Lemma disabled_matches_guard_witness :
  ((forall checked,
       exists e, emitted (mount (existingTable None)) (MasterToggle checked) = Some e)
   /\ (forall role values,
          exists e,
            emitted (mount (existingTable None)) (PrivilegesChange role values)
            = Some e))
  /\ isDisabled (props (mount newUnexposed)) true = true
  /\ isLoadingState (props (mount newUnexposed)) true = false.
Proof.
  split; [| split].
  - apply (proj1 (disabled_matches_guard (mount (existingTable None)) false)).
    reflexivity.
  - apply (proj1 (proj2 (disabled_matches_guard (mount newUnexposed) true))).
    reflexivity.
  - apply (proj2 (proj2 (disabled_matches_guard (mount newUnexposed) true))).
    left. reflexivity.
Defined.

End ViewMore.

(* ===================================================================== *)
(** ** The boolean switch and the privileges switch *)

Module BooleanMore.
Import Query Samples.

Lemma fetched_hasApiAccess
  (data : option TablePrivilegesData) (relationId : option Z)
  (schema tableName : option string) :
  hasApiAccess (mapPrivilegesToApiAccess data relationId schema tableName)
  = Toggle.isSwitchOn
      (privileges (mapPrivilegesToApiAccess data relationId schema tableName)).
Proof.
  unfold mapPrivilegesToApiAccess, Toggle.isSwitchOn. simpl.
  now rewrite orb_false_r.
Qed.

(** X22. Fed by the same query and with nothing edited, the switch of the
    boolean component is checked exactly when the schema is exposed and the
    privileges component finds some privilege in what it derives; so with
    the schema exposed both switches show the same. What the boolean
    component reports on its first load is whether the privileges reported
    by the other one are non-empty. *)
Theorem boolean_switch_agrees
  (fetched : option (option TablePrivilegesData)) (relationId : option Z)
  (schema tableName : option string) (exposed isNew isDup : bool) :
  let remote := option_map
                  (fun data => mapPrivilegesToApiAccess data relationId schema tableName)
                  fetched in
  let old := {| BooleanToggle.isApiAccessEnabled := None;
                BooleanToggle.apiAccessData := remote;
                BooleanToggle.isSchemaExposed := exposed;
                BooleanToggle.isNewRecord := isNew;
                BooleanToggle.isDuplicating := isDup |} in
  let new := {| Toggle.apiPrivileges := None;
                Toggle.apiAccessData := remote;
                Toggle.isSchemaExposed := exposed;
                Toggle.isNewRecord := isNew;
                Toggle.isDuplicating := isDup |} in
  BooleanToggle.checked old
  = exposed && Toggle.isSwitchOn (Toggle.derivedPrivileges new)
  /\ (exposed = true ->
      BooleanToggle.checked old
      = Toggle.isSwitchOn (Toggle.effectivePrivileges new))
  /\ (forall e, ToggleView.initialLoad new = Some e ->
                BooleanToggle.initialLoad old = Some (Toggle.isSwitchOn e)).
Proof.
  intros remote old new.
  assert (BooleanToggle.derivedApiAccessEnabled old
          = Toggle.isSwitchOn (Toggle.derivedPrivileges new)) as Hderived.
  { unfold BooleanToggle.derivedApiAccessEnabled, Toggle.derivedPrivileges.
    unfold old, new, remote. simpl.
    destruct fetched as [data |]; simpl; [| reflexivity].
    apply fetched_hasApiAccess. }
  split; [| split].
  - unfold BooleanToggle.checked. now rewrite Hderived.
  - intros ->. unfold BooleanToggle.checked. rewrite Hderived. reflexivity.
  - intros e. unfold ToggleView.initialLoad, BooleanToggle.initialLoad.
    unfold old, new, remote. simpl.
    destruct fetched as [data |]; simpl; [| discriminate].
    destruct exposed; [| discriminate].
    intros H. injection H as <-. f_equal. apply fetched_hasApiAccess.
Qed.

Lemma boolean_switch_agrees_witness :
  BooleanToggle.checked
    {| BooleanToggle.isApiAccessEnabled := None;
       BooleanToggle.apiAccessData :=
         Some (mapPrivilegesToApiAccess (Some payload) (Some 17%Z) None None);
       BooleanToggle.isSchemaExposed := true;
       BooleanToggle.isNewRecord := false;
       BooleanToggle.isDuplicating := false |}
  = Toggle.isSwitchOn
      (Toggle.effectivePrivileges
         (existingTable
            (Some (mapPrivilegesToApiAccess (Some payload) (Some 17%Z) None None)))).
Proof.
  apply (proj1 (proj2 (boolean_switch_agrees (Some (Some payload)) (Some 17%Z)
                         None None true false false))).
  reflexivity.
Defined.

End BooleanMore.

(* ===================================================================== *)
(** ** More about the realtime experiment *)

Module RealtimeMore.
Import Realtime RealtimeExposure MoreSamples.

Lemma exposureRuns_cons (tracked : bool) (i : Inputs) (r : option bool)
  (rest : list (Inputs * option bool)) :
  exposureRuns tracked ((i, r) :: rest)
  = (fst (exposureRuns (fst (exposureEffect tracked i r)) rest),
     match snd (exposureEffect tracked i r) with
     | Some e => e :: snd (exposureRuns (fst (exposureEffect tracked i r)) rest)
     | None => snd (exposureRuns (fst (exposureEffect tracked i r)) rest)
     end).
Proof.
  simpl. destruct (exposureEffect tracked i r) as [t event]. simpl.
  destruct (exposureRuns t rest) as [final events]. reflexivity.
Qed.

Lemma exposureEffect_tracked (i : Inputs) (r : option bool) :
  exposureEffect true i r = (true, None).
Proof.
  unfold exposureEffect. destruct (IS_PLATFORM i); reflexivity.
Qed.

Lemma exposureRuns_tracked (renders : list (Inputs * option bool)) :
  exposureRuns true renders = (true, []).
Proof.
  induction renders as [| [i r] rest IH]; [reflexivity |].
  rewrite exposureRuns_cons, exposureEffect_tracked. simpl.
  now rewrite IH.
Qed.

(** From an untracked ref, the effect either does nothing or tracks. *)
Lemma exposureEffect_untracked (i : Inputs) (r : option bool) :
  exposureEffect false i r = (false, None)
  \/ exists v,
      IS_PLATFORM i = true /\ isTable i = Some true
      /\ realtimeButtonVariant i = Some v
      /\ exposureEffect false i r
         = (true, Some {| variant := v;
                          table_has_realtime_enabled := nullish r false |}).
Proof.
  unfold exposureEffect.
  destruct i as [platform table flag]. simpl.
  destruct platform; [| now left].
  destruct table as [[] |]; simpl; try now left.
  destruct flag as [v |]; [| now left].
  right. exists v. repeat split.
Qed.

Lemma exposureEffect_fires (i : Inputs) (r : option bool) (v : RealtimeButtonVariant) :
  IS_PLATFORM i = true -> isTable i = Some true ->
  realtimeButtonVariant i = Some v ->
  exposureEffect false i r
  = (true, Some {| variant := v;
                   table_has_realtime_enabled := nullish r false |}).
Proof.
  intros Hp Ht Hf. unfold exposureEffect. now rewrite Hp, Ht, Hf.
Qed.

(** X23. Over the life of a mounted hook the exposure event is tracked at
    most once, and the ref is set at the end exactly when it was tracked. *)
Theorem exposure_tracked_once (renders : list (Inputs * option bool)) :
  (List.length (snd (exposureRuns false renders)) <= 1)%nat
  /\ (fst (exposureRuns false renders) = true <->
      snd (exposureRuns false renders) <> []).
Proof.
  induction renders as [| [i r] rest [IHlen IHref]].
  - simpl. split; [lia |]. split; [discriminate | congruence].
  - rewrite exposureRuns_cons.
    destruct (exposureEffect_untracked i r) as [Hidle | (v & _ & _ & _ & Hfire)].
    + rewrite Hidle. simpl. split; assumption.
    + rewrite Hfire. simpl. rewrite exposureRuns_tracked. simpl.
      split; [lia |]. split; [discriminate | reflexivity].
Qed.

==

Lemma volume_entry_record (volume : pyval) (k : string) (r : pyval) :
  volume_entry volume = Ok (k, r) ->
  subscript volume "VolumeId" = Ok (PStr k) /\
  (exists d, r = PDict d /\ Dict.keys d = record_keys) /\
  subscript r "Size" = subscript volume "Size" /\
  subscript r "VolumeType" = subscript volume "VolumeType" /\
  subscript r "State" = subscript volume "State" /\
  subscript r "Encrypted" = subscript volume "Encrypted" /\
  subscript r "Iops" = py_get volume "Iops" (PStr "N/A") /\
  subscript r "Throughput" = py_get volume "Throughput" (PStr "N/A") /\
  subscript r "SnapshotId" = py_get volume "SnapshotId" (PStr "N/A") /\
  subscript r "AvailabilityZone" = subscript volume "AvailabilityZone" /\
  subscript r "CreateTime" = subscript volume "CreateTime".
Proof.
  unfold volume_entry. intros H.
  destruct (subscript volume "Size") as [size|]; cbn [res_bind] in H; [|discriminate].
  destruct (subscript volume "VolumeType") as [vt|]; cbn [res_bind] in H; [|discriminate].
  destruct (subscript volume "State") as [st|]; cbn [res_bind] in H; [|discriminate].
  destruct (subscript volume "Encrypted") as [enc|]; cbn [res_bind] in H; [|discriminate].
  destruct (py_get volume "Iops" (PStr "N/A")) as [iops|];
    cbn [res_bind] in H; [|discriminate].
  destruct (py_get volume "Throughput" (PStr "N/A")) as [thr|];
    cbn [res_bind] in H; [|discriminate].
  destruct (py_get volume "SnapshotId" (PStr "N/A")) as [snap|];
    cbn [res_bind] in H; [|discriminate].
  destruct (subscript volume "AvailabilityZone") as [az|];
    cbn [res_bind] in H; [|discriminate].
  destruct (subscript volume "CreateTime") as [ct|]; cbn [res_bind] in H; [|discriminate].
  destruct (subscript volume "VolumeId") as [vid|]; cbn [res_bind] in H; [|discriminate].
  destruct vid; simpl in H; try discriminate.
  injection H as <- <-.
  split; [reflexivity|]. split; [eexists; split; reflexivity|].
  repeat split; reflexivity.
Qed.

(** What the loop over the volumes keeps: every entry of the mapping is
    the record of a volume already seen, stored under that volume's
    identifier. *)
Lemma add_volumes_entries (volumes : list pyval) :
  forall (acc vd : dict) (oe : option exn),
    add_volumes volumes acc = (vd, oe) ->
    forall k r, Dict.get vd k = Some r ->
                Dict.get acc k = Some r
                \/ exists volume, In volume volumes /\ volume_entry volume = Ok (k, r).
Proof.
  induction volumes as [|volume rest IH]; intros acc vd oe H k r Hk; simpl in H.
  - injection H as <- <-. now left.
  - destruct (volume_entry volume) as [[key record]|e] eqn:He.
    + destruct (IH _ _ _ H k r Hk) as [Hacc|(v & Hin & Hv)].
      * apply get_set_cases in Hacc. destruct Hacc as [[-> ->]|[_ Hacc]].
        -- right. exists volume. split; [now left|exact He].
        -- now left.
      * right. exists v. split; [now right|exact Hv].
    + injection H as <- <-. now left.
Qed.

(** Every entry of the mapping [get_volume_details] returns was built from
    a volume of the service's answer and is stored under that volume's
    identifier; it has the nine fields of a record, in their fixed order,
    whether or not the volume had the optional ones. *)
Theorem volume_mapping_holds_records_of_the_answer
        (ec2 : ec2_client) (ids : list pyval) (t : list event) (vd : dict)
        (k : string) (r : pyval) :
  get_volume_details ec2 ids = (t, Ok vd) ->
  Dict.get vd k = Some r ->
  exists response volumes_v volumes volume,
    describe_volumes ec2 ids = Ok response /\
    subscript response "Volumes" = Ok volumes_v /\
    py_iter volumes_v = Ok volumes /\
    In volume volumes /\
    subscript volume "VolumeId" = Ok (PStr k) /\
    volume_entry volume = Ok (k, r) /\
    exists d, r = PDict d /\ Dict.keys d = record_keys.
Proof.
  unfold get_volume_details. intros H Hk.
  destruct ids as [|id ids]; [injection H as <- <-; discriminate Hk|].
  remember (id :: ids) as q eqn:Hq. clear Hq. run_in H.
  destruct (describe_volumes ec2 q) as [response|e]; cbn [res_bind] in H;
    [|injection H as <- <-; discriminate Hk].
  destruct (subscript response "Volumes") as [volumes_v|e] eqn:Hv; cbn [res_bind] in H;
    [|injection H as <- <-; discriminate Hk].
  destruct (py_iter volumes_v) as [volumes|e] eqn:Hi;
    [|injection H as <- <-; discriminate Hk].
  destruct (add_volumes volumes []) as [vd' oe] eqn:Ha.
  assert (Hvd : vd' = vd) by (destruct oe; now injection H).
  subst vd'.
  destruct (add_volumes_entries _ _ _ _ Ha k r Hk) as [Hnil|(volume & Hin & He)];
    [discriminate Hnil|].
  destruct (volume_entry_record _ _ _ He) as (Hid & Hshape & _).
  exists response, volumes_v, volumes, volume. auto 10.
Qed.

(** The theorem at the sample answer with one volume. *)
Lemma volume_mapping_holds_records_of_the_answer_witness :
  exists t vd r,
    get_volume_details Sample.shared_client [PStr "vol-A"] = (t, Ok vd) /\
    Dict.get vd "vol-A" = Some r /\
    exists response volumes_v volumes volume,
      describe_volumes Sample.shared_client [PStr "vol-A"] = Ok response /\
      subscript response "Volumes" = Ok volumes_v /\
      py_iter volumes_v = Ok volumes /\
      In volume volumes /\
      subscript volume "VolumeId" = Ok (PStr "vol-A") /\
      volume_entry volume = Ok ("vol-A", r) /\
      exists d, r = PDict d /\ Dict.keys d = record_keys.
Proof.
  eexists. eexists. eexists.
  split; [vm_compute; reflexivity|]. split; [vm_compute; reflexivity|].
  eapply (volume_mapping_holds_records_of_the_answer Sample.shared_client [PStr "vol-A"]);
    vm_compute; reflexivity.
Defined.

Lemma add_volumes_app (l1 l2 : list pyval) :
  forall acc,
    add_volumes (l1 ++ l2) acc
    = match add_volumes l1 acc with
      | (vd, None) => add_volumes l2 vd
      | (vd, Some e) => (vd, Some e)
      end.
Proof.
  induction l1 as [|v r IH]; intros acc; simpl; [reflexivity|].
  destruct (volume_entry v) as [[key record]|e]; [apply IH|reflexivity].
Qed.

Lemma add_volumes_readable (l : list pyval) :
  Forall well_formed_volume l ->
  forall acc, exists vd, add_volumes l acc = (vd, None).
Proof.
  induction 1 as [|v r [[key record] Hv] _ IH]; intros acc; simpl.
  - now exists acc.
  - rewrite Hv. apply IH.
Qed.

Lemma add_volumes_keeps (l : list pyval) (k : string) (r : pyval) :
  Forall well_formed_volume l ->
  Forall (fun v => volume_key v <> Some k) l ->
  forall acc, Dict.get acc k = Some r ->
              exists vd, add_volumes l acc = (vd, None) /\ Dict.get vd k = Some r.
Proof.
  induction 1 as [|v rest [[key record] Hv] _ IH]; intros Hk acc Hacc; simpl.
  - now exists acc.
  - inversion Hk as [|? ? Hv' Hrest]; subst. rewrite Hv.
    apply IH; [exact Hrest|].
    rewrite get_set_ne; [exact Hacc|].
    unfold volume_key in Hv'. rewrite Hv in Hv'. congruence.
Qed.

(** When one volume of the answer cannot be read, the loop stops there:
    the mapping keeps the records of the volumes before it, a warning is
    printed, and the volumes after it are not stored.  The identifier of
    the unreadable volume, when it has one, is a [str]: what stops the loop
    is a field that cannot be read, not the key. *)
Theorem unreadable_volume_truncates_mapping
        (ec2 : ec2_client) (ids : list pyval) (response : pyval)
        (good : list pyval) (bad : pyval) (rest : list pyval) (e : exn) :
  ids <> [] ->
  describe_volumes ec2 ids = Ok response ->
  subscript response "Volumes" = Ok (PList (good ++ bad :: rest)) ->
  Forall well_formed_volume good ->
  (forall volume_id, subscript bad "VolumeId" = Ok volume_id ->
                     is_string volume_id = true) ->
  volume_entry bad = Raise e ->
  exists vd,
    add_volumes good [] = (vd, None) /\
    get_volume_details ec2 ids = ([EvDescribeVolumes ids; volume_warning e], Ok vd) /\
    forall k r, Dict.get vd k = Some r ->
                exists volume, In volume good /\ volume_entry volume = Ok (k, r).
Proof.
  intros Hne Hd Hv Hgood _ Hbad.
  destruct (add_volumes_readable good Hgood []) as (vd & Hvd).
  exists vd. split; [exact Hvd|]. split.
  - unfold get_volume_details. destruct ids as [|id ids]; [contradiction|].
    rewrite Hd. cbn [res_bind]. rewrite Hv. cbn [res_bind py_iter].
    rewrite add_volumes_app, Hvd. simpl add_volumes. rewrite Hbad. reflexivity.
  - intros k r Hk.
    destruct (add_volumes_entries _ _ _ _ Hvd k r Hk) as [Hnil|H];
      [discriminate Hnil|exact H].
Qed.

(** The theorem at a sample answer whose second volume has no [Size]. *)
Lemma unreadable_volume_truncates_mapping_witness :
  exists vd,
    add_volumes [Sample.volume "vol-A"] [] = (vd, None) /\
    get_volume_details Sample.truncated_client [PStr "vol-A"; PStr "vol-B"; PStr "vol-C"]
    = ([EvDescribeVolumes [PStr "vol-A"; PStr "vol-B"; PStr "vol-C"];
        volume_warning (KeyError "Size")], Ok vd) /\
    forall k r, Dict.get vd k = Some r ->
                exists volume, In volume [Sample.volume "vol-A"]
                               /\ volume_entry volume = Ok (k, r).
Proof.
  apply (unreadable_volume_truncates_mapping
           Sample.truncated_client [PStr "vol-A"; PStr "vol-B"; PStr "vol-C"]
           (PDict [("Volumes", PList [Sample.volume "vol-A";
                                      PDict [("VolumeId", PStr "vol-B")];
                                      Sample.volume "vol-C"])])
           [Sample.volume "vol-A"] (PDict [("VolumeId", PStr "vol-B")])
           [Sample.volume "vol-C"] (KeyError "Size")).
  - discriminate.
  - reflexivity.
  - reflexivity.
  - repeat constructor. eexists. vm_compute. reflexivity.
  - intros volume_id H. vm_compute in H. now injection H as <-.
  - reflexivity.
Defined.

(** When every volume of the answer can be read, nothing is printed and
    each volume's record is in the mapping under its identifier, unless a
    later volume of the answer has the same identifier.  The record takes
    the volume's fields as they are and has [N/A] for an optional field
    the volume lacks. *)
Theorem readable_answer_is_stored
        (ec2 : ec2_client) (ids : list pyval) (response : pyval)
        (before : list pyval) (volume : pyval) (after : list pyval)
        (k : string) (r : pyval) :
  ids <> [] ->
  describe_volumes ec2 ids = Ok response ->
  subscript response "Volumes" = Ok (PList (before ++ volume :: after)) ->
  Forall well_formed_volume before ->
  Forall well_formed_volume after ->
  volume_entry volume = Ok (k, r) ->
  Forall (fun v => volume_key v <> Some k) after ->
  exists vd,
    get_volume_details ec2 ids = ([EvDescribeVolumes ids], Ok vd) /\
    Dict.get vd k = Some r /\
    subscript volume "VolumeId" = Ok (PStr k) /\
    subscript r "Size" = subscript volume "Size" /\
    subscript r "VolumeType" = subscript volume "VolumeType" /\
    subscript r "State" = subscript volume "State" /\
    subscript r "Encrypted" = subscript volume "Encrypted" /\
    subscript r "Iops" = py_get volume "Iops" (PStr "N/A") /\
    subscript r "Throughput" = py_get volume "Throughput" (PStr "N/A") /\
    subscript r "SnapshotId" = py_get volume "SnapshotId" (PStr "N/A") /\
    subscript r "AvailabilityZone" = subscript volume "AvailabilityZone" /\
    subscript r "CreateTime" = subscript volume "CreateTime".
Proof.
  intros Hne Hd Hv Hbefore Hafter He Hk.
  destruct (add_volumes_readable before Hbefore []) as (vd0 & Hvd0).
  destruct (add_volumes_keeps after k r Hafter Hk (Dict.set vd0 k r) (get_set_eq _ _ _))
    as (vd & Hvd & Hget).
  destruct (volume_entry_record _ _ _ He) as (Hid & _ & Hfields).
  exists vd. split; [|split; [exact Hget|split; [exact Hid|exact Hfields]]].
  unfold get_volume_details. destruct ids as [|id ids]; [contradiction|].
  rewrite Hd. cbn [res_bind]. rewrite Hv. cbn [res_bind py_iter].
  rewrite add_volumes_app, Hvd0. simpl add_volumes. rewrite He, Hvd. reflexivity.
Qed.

--- TASK TO CARRY OUT ---
Restate word for word the entries above, starting at the line with "volume_entry volume = Ok (k, r) /\" and ending at the line with "get_volume_details Sample.shared_client [PStr", inclusive, and no others.

--- TASK RESPONSE ---
    volume_entry volume = Ok (k, r) /\
    exists d, r = PDict d /\ Dict.keys d = record_keys.
Proof.
  unfold get_volume_details. intros H Hk.
  destruct ids as [|id ids]; [injection H as <- <-; discriminate Hk|].
  remember (id :: ids) as q eqn:Hq. clear Hq. run_in H.
  destruct (describe_volumes ec2 q) as [response|e]; cbn [res_bind] in H;
    [|injection H as <- <-; discriminate Hk].
  destruct (subscript response "Volumes") as [volumes_v|e] eqn:Hv; cbn [res_bind] in H;
    [|injection H as <- <-; discriminate Hk].
  destruct (py_iter volumes_v) as [volumes|e] eqn:Hi;
    [|injection H as <- <-; discriminate Hk].
  destruct (add_volumes volumes []) as [vd' oe] eqn:Ha.
  assert (Hvd : vd' = vd) by (destruct oe; now injection H).
  subst vd'.
  destruct (add_volumes_entries _ _ _ _ Ha k r Hk) as [Hnil|(volume & Hin & He)];
    [discriminate Hnil|].
  destruct (volume_entry_record _ _ _ He) as (Hid & Hshape & _).
  exists response, volumes_v, volumes, volume. auto 10.
Qed.

(** The theorem at the sample answer with one volume. *)
Lemma volume_mapping_holds_records_of_the_answer_witness :
  exists t vd r,
    get_volume_details Sample.shared_client [PStr "vol-A"] = (t, Ok vd) /\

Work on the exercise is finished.